Diarrhea and Gastrointestinal Fistula.

The Mg2+ concentration of diarrheal fluid is high, ranging from 1 mg/dL to 16 mg/dL, [15] so Mg2+ deficiency may occur in patients with chronic diarrhea from any cause, even in the absence of concomitant malabsorption, [33] and in patients who abuse laxatives. By contrast, secretions from the upper gastrointestinal tract are low in Mg2+ content, and significant Mg2+ deficiency is therefore rarely observed with intestinal, biliary, or pancreatic fistula, ileostomy, or prolonged gastric drainage (except as a consequence of malnutrition). [15]
Cutaneous Losses.

Hypomagnesemia may be observed after prolonged intense exertion. For example, serum Mg2+ concentrations fall 20% on average after a marathon run. [60] About one quarter of the decrement in serum Mg2+ can be accounted for by losses in sweat, which can contain up to 0.5 mg/dL of Mg2+, [61] 61 with the remainder being most probably due to transient redistribution into the intracellular space. Hypomagnesemia occurs in 40% of patients with severe burn injuries during the early period of recovery. While hemodilution due to fluid resuscitation, hypoalbuminemia, poor nutritional intake, and aminoglycoside toxicity all are potential contributing factors, the major cause of hypomagnesemia is loss of Mg2+ in the cutaneous exudate, which can exceed 1 g/d. [62]

 
Redistribution to Bone Compartment.

Hypomagnesemia may occasionally accompany the profound hypocalcemia of hungry bone syndrome observed in some patients with hyperparathyroidism and severe bone disease immediately following parathyroidectomy. [63] In such cases, a state of high bone turnover exists, and sudden removal of excess PTH is believed to result in virtual cessation of bone resorption, with a continued high rate of bone formation and consequent sequestration of both Ca2+ and Mg2+ into bone mineral.
RENAL MAGNESIUM WASTING

The diagnosis of renal Mg2+ wasting is made by demonstrating an inappropriately high rate of renal Mg2+ excretion in the setting of hypomagnesemia. Several indices of renal Mg2+ excretion are available (see Table 24-2) . While none has been systematically validated in large studies of patients with hypomagnesemia of various causes, the 24-hour urinary Mg2+ excretion test is the most widely used. Studies of human dietary Mg2+ deprivation indicate that the normal renal adaptive response is to conserve Mg2+ and allow less than 24 mg to be excreted daily. [6] [7] Thus, a 24-hour urine Mg2+ excretion rate greater than 24 mg in the setting of hypomagnesemia is considered diagnostic of renal Mg2+ wasting. [64] [65] If a 24-hour urine collection is not feasible, the spot urine Mg/Cr ratio may be used instead as a preliminary screening test. The fractional excretion of Mg2+ would seem to be the most rational indicator, as it is the only one that takes into account the filtered load. Unfortunately, it has yet to gain widespread acceptance and so few studies are available in the literature to support its use.

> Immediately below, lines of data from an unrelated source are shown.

(** * mlpack: dataset partitioning, the all-categorical split and the SSE loss

    A shallow embedding of

    - [core/data/split_data.hpp]: [SplitHelper], [StratifiedSplit], [Split];
    - [methods/decision_tree/all_categorical_split_impl.hpp]:
      [StoreSplitInfo], [SplitIfBetter], [NumChildren], [CalculateDirection];
    - [methods/xgboost/loss_functions/sse_loss.hpp]: [SSELoss].

    Conventions of the embedding.

    - A matrix is the list of its columns; [n_cols] is the length of the list.
      A vector ([arma::Row], [arma::Col]) is the list of its elements; the
      labels of [StratifiedSplit] come with their type, a row, a column or
      another Armadillo type, because the code sizes the label outputs
      with [set_size(inputLabel.n_rows, size)], which Armadillo accepts of
      a row and refuses of a column.
    - [size_t] and [arma::uword] are 64-bit: sizes are integers of [Z] and a
      subtraction or addition that can leave the range is reduced modulo
      [2^64].
    - An output container is a list of [option]s: [None] is an element that
      [set_size] (or a size constructor) allocated and that the code has not
      written; what it holds is not determined by the call.
    - Armadillo is taken with its bounds and size checks compiled in (its
      default).  A failed check throws [std::logic_error]; an access through
      the unchecked [operator[]] outside the container, or a conversion of a
      [double] that does not fit into [size_t], is undefined behaviour.  Both
      end the call and are results of the model ([Err]), which also carries
      the state the output containers are left in.
    - A [double] is an IEEE 754 binary64 value ([spec_float] with precision
      53 and maximal exponent 1024) and its operations round to the nearest
      value, ties to even.  An integer operand of a [double] operation is
      converted first, and the [double] assigned to a [size_t] is
      truncated. *)

From Stdlib Require Import ZArith Lia Permutation.
From Stdlib Require Import Floats.SpecFloat.
From stdpp Require Import base list.

Local Open Scope nat_scope.

(** ** Outcomes *)

Inductive exn : Type :=
| logic_error         (* a failed Armadillo bounds or size check *)
| runtime_error       (* thrown by the code itself *)
| undefined_behaviour (* unchecked access outside a container, bad cast *).

(** The result of a call that works on a state [St] (the output containers
    and the locals): the final state, or the exception together with the
    state at the time it was raised. *)
Inductive res (St : Type) : Type :=
| Ok (s : St)
| Err (e : exn) (s : St).
Arguments Ok {St} s.
Arguments Err {St} e s.

Definition is_Ok {St} (r : res St) : Prop :=
  match r with Ok _ => True | Err _ _ => False end.

Definition bind {St} (r : res St) (k : St -> res St) : res St :=
  match r with
  | Ok s => k s
  | Err e s => Err e s
  end.

(** [try m e s k]: read through [m]; when the read fails raise [e] in
    state [s]. *)
Definition try {X St} (m : option X) (e : exn) (s : St) (k : X -> res St) : res St :=
  match m with
  | Some x => k x
  | None => Err e s
  end.

(** [phase r s k]: run [r], which works on locals only; an exception in it
    leaves the state [s] that the caller sees. *)
Definition phase {L St} (r : res L) (s : St) (k : L -> res St) : res St :=
  match r with
  | Ok l => k l
  | Err e _ => Err e s
  end.

Definition res_map {St T} (f : St -> T) (r : res St) : res T :=
  match r with
  | Ok s => Ok (f s)
  | Err e s => Err e (f s)
  end.

Notation "x <- m 'or' e 'in' s ;; k" := (try m e s (fun x => k))
  (at level 100, m at next level, e at next level, s at next level,
   right associativity).
Notation "s' <-- r ;; k" := (bind r (fun s' => k))
  (at level 100, r at next level, right associativity).
Notation "x <~ r 'in' s ;; k" := (phase r s (fun x => k))
  (at level 100, r at next level, s at next level, right associativity).

(** [for (size_t i = lo; i < lo + count; ++i) body] *)
Fixpoint for_loop {St} (i count : nat) (body : nat -> St -> res St) (s : St) : res St :=
  match count with
  | O => Ok s
  | S count' =>
      match body i s with
      | Ok s' => for_loop (S i) count' body s'
      | Err e s' => Err e s'
      end
  end.

(** [for (auto x : xs) body] *)
Fixpoint for_each {X St} (xs : list X) (body : X -> St -> res St) (s : St) : res St :=
  match xs with
  | [] => Ok s
  | x :: xs' =>
      match body x s with
      | Ok s' => for_each xs' body s'
      | Err e s' => Err e s'
      end
  end.

(** ** Machine integers and doubles *)

Definition size_t_modulus : Z := 2 ^ 64.

Definition size_t_wrap (z : Z) : Z := z mod size_t_modulus.

(** [double] is IEEE 754 binary64. *)
Definition double : Type := spec_float.

Definition b64_prec : Z := 53.
Definition b64_emax : Z := 1024.

Definition dadd : double -> double -> double := SFadd b64_prec b64_emax.
Definition dsub : double -> double -> double := SFsub b64_prec b64_emax.
Definition dmul : double -> double -> double := SFmul b64_prec b64_emax.
Definition ddiv : double -> double -> double := SFdiv b64_prec b64_emax.
Definition dopp : double -> double := SFopp.

(** [x < y] and [x > y] *)
Definition dlt (x y : double) : bool := SFltb x y.
Definition dgt (x y : double) : bool := SFltb y x.

(** [0.0] and [1.0] *)
Definition double_zero : double := S754_zero false.
Definition double_one : double := S754_finite false 4503599627370496 (-52).

(** [double(n)] for an unsigned integer [n], rounded to nearest even: the
    conversion of a [size_t] or [arma::uword] operand of a [double]
    operation. *)
Definition double_of_size_t (n : Z) : double :=
  binary_normalize b64_prec b64_emax n 0 false.

(** [(size_t) x]: the value truncated toward zero; undefined when that is
    not a value of [size_t] (negative, too large, infinite or not a
    number). *)
Definition size_t_of_double (x : double) : option Z :=
  match x with
  | S754_zero _ => Some 0%Z
  | S754_finite s m e =>
      let t := Z.shiftl (Zpos m) e in
      if s then (if (t =? 0)%Z then Some 0%Z else None)
      else if (t <? size_t_modulus)%Z then Some t else None
  | _ => None
  end.

(** The largest integer that is not above a finite [x]. *)
Definition Zfloor (x : double) : Z :=
  match x with
  | S754_finite s m e => Z.shiftl (cond_Zopp s (Zpos m)) e
  | _ => 0%Z
  end.

(** [floor(x)] of <cmath>: a zero, an infinity and a NaN are returned as
    they are, and the floor of a finite value has its sign. *)
Definition floor (x : double) : double :=
  match x with
  | S754_finite s _ _ => binary_normalize b64_prec b64_emax (Zfloor x) 0 s
  | _ => x
  end.

(** The literals [0.3], [0.5] and [0.7]: the doubles nearest to them,
    [0x1.3333333333333p-2], [0x1p-1] and [0x1.6666666666666p-1]. *)
Definition double_0_3 : double := S754_finite false 5404319552844595 (-54).
Definition double_0_5 : double := S754_finite false 4503599627370496 (-53).
Definition double_0_7 : double := S754_finite false 6305039478318694 (-53).

(** ** Armadillo containers *)

Section Containers.
Context {X : Type}.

Excessive renal Mg2+ excretion may be caused a high urine flow rate (i.e., polyuria), or by a high urine Mg2+ concentration due to decreased tubular reabsorption of luminal Mg2+ , which may, in turn, be attributed to a defect in either proximal or distal tubule sites (Fig. 24-5) .
Polyuria.

Renal Mg2+ wasting occurs with osmotic diuresis, as in the severe hyperglycemic state of diabetic ketoacidosis. [66] [67] Indeed, the estimated average Mg2+ deficit at presentation varies from 200 mg to 500 mg. [66] [67] Hypermagnesuria also occurs during the polyuric phase of recovery from acute renal failure in a native kidney, [68] recovery from ischemic injury in a transplanted kidney, [69] and in postobstructive diuresis. [69] In such cases, it is probable that residual tubule reabsorptive defects persisting from the primary renal injury play as important a role as polyuria itself in inducing renal Mg2+ wasting.
Extracellular Fluid Volume Expansion.

Chronic therapy with Mg2+ -free parenteral fluids, either crystalloid or hyperalimentation, [49] [50] can cause renal Mg2+ -wasting, in part because of ECF volume expansion. Renal Mg2+ wasting is also characteristic of hyperaldosteronism. [70] Infusion of mineralocorticoid into dogs does not affect renal Mg2+ handling acutely, [71] but Mg2+ wasting develops chronically over several days, concomitant with volume expansion. [72] Therefore, the Mg2+ wasting in this disorder is not directly due to the mineralocorticoid itself, but is a secondary consequence of volume expansion.
Defective Na+ Reabsorption in Distal Nephron.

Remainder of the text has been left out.